**YOUR GOAL:** Retype the listing without any alteration.

**SUPPLIED INFORMATION:**
Lemma pool_step_ok w e : world_ok w -> enabled w e -> succeeds (step w e) (fun x => world_ok x.1 /\ reported e x.1 x.2).
Proof.
  intros H He. pose proof (wok_pool w H) as Hp.
  assert (Hreq : forall i req, w_reqs w !! i = Some req -> req_ok (w_pool w) req) by (intros i req; apply Forall_lookup_1, H).
  destruct e as [url now tl alive starts|i ok starts|i ok starts|i err vf|i|k ex now tl|k|k|now locked]; cbn [step enabled reported] in *.
  - eapply succeeds_bind; [by apply connect_ok|]. intros [p' res] ((Hp' & Hg & Hr & Hd & Heff) & _). cbn [fst snd] in *. apply succeeds_some.
    destruct (lists_grown w p' H Hg) as [Hreqs Hsocks].
    split; [|destruct res; cbn [fst snd w_pool]; intros r' [=]; subst; by apply result_exhausted].
    destruct res as [r|r|t]; (split; cbn [fst w_pool w_reqs w_socks]; [done|try done|try done|
      eapply ledger_effect; [apply H|exact Heff|..]; cbn [w_pool w_reqs w_socks lease_error count_error hold lost] in *; unfold held, connections; cbn [w_pool w_reqs w_socks];
      [intros u; rewrite ?how_many_app, ?how_many_cons; unfold at_target; cbv beta; try lia; cbn [how_many List.filter len length]; unfold how_many, len; simpl; lia
      |unfold len; rewrite ?length_app; cbn [length]; lia|lia]]).
    + apply Forall_app. split; [done|]. by constructor.
    + by constructor.
  - destruct He as (req & Hi & _). rewrite Hi. cbn [mbind option_bind]. eapply succeeds_bind; [apply on_getaddr_ok; [done|by eapply Hreq]|].
    intros x Hx. apply succeeds_some. split; [|by eapply settle_reported].
    eapply settle_ok; [done|exact Hi|by apply outcome_settles|intros u; cbv beta; lia|lia].
  - destruct He as (req & Hi & _). rewrite Hi. cbn [mbind option_bind]. eapply succeeds_bind; [apply on_connect_ok; [done|by eapply Hreq]|].
    intros x Hx. apply succeeds_some. destruct ok; (split; [|by eapply settle_reported]);
      (eapply settle_ok; [done|exact Hi|by apply outcome_settles|intros u; cbv beta iota; lia|lia]).
  - destruct He as (req & Hi & _). rewrite Hi. cbn [mbind option_bind]. apply succeeds_some. split; [|done].
    eapply settle_ok; [done|exact Hi|apply handshake_settles; [done|by eapply Hreq]|intros u; cbv beta; lia|lia].
  - destruct He as (req & Hi). rewrite Hi. cbn [mbind option_bind]. apply succeeds_some. split; [by apply cancel_ok|done].
  - destruct He as (t & Hk). rewrite Hk. cbn [mbind option_bind]. apply succeeds_some. split; [by apply return_ok|done].
  - destruct He as (t & Hk). rewrite Hk. cbn [mbind option_bind]. apply succeeds_some. split; [by apply sock_close_ok|done].
  - destruct He as (t & Hk). rewrite Hk. cbn [mbind option_bind]. apply succeeds_some. split; [by apply sock_close_ok|done].
  - apply succeeds_some. split; [|done]. set (p0 := set_interval (w_pool w) None).
    assert (Hx : effect (w_pool w) (on_timeout now locked (w_pool w)) (fun _ => 0) (entries (on_timeout now locked (w_pool w)) - entries (w_pool w))
      (entries (on_timeout now locked (w_pool w)) - entries (w_pool w)) /\ kept_less (w_pool w) (on_timeout now locked (w_pool w)) /\
      h2o_socketpool_is_global (on_timeout now locked (w_pool w)) = h2o_socketpool_is_global (w_pool w)).
    { unfold on_timeout. destruct locked; [|destruct (check_expired_spec now true p0) as ([L C P] & Hk & Hg); split_and!; [by split|exact Hk|exact Hg]].
      split_and!; [|split_and!; [done|done|done|by apply Forall_forall]|done]. pose proof (effect_stay (w_pool w)) as [L C P]. by split. }
    destruct Hx as (Heff & Hk & Hg). pose proof (kept_less_ok _ _ Hk Hp) as Hp'. destruct Hk as (Ht & _).
    destruct (lists_grown w (on_timeout now locked (w_pool w)) H) as [Hreqs Hsocks]; [split_and!; [by rewrite Ht|done|by rewrite Ht]|].
    split; cbn [fst w_pool w_reqs w_socks]; [done|done|done|].
    eapply ledger_effect; [apply H|exact Heff|..]; cbn [w_pool w_reqs w_socks lease_error count_error]; unfold held, connections; cbn [w_pool w_reqs w_socks];
      [intros u; lia|lia|lia].
Qed.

**REPLY:**
Lemma pool_step_ok w e : world_ok w -> enabled w e -> succeeds (step w e) (fun x => world_ok x.1 /\ reported e x.1 x.2).
Proof.
  intros H He. pose proof (wok_pool w H) as Hp.
  assert (Hreq : forall i req, w_reqs w !! i = Some req -> req_ok (w_pool w) req) by (intros i req; apply Forall_lookup_1, H).
  destruct e as [url now tl alive starts|i ok starts|i ok starts|i err vf|i|k ex now tl|k|k|now locked]; cbn [step enabled reported] in *.
  - eapply succeeds_bind; [by apply connect_ok|]. intros [p' res] ((Hp' & Hg & Hr & Hd & Heff) & _). cbn [fst snd] in *. apply succeeds_some.
    destruct (lists_grown w p' H Hg) as [Hreqs Hsocks].
    split; [|destruct res; cbn [fst snd w_pool]; intros r' [=]; subst; by apply result_exhausted].
    destruct res as [r|r|t]; (split; cbn [fst w_pool w_reqs w_socks]; [done|try done|try done|
      eapply ledger_effect; [apply H|exact Heff|..]; cbn [w_pool w_reqs w_socks lease_error count_error hold lost] in *; unfold held, connections; cbn [w_pool w_reqs w_socks];
      [intros u; rewrite ?how_many_app, ?how_many_cons; unfold at_target; cbv beta; try lia; cbn [how_many List.filter len length]; unfold how_many, len; simpl; lia
      |unfold len; rewrite ?length_app; cbn [length]; lia|lia]]).
    + apply Forall_app. split; [done|]. by constructor.
    + by constructor.
  - destruct He as (req & Hi & _). rewrite Hi. cbn [mbind option_bind]. eapply succeeds_bind; [apply on_getaddr_ok; [done|by eapply Hreq]|].
    intros x Hx. apply succeeds_some. split; [|by eapply settle_reported].
    eapply settle_ok; [done|exact Hi|by apply outcome_settles|intros u; cbv beta; lia|lia].
  - destruct He as (req & Hi & _). rewrite Hi. cbn [mbind option_bind]. eapply succeeds_bind; [apply on_connect_ok; [done|by eapply Hreq]|].
    intros x Hx. apply succeeds_some. destruct ok; (split; [|by eapply settle_reported]);
      (eapply settle_ok; [done|exact Hi|by apply outcome_settles|intros u; cbv beta iota; lia|lia]).
  - destruct He as (req & Hi & _). rewrite Hi. cbn [mbind option_bind]. apply succeeds_some. split; [|done].
    eapply settle_ok; [done|exact Hi|apply handshake_settles; [done|by eapply Hreq]|intros u; cbv beta; lia|lia].
  - destruct He as (req & Hi). rewrite Hi. cbn [mbind option_bind]. apply succeeds_some. split; [by apply cancel_ok|done].
  - destruct He as (t & Hk). rewrite Hk. cbn [mbind option_bind]. apply succeeds_some. split; [by apply return_ok|done].
  - destruct He as (t & Hk). rewrite Hk. cbn [mbind option_bind]. apply succeeds_some. split; [by apply sock_close_ok|done].
  - destruct He as (t & Hk). rewrite Hk. cbn [mbind option_bind]. apply succeeds_some. split; [by apply sock_close_ok|done].
  - apply succeeds_some. split; [|done]. set (p0 := set_interval (w_pool w) None).
    assert (Hx : effect (w_pool w) (on_timeout now locked (w_pool w)) (fun _ => 0) (entries (on_timeout now locked (w_pool w)) - entries (w_pool w))
      (entries (on_timeout now locked (w_pool w)) - entries (w_pool w)) /\ kept_less (w_pool w) (on_timeout now locked (w_pool w)) /\
      h2o_socketpool_is_global (on_timeout now locked (w_pool w)) = h2o_socketpool_is_global (w_pool w)).
    { unfold on_timeout. destruct locked; [|destruct (check_expired_spec now true p0) as ([L C P] & Hk & Hg); split_and!; [by split|exact Hk|exact Hg]].
      split_and!; [|split_and!; [done|done|done|by apply Forall_forall]|done]. pose proof (effect_stay (w_pool w)) as [L C P]. by split. }
    destruct Hx as (Heff & Hk & Hg). pose proof (kept_less_ok _ _ Hk Hp) as Hp'. destruct Hk as (Ht & _).
    destruct (lists_grown w (on_timeout now locked (w_pool w)) H) as [Hreqs Hsocks]; [split_and!; [by rewrite Ht|done|by rewrite Ht]|].
    split; cbn [fst w_pool w_reqs w_socks]; [done|done|done|].
    eapply ledger_effect; [apply H|exact Heff|..]; cbn [w_pool w_reqs w_socks lease_error count_error]; unfold held, connections; cbn [w_pool w_reqs w_socks];
      [intros u; lia|lia|lia].
Qed.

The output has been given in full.